● Assignment:
Go through the material and pull out every line with the string "hexadecimal" in it.

● Exercise input:
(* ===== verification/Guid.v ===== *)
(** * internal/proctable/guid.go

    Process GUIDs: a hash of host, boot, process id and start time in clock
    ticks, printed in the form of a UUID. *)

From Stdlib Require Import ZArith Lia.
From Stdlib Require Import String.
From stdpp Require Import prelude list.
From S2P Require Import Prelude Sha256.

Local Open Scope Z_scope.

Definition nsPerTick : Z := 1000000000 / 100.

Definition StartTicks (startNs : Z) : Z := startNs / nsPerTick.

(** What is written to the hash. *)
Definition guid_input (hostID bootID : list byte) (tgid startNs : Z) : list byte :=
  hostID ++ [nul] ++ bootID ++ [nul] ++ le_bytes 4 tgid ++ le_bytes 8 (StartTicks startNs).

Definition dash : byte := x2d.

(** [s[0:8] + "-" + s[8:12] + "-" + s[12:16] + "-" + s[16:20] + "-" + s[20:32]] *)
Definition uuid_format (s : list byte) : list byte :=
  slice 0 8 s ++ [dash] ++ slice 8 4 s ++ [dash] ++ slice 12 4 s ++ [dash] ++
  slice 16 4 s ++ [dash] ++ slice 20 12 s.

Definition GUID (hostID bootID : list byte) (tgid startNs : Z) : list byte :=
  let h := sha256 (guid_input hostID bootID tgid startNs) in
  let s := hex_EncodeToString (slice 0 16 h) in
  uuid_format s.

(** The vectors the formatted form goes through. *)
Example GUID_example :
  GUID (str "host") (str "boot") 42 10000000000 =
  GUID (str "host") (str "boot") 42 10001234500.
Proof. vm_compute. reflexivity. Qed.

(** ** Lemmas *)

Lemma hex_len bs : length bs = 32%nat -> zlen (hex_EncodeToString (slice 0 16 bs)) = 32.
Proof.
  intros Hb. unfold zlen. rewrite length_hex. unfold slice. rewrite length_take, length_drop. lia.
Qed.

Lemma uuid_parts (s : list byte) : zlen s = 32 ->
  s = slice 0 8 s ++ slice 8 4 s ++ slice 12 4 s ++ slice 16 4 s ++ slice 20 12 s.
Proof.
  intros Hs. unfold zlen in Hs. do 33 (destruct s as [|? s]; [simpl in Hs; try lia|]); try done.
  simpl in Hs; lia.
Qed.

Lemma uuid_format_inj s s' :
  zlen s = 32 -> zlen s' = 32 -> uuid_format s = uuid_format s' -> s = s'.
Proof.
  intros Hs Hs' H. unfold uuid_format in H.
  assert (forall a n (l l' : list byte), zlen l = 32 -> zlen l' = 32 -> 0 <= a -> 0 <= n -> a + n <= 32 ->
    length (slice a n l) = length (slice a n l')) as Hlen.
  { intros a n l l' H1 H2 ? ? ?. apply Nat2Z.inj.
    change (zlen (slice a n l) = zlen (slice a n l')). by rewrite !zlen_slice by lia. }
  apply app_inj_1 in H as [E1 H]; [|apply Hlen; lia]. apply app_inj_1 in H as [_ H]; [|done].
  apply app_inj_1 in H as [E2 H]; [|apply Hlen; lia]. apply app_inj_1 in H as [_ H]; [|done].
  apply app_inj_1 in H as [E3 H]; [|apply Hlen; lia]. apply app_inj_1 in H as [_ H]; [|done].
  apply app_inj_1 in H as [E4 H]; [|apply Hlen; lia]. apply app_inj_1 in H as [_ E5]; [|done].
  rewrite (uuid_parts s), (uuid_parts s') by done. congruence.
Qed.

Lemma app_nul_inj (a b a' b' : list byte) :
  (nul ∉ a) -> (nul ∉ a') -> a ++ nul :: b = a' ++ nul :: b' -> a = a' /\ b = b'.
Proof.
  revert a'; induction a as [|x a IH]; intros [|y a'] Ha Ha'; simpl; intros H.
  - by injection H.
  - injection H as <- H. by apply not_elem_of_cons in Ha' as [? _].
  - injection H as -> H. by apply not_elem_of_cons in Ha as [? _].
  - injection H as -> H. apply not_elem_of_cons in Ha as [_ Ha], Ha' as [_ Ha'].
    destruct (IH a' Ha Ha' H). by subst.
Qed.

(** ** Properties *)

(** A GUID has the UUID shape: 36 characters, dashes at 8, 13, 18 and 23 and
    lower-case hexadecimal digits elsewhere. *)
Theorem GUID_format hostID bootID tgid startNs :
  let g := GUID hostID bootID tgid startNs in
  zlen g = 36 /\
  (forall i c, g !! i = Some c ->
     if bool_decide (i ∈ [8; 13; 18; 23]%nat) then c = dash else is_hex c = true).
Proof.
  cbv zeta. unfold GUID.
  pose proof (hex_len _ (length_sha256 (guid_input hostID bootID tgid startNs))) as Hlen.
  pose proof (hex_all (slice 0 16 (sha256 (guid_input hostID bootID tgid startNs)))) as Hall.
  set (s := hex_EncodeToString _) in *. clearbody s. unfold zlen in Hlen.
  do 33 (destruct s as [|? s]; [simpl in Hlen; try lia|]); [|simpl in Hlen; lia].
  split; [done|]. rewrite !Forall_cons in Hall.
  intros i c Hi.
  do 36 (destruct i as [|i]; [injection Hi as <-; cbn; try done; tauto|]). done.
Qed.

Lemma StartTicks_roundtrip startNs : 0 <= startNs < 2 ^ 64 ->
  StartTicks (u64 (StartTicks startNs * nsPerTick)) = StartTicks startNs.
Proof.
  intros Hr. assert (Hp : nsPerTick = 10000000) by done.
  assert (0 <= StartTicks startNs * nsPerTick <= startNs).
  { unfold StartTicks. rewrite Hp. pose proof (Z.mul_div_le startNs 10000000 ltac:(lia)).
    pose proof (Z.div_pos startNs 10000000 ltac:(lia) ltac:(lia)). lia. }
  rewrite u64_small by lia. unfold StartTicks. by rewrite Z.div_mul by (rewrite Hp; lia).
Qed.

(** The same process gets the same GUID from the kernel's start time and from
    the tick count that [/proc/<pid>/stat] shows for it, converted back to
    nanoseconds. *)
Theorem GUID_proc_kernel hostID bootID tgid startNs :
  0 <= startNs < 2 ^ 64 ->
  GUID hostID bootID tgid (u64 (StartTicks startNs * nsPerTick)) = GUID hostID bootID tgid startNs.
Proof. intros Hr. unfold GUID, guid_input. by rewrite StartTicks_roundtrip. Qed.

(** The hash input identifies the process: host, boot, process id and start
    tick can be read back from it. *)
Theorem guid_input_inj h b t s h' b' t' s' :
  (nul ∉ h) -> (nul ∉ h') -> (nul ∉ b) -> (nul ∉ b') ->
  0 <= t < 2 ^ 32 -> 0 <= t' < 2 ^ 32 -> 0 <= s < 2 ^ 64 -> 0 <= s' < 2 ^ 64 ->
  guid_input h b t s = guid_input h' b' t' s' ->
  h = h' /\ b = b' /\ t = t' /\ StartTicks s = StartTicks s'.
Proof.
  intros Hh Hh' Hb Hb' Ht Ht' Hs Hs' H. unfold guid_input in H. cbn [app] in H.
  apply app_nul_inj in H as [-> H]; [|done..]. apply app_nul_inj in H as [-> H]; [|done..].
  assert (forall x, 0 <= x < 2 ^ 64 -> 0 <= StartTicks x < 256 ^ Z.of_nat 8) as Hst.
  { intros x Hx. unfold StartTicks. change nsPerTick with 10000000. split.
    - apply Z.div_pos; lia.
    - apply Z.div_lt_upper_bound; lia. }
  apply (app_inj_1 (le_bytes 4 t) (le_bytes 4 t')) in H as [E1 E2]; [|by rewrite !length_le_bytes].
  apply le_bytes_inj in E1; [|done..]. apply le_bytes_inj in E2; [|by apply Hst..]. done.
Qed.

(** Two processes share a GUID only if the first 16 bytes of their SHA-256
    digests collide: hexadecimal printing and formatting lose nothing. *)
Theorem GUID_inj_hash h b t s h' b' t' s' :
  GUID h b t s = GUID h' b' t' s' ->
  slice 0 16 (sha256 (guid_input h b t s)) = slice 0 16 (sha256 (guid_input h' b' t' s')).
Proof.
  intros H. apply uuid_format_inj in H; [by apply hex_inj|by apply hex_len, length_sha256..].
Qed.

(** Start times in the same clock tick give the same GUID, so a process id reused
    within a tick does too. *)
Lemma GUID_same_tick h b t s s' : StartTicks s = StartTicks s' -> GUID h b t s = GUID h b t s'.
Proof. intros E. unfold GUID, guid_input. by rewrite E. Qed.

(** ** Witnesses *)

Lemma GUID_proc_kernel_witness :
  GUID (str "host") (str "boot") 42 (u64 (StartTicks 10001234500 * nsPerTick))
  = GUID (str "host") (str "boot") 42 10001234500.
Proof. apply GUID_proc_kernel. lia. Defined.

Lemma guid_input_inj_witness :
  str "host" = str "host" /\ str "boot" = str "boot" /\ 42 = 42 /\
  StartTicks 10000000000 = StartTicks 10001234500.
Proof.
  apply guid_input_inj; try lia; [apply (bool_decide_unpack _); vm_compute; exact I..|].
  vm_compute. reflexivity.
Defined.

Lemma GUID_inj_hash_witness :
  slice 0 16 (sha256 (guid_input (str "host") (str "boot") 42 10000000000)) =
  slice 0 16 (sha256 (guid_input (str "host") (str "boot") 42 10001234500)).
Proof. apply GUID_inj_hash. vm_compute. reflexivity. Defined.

● Solution to this task:
    lower-case hexadecimal digits elsewhere. *)
    digests collide: hexadecimal printing and formatting lose nothing. *)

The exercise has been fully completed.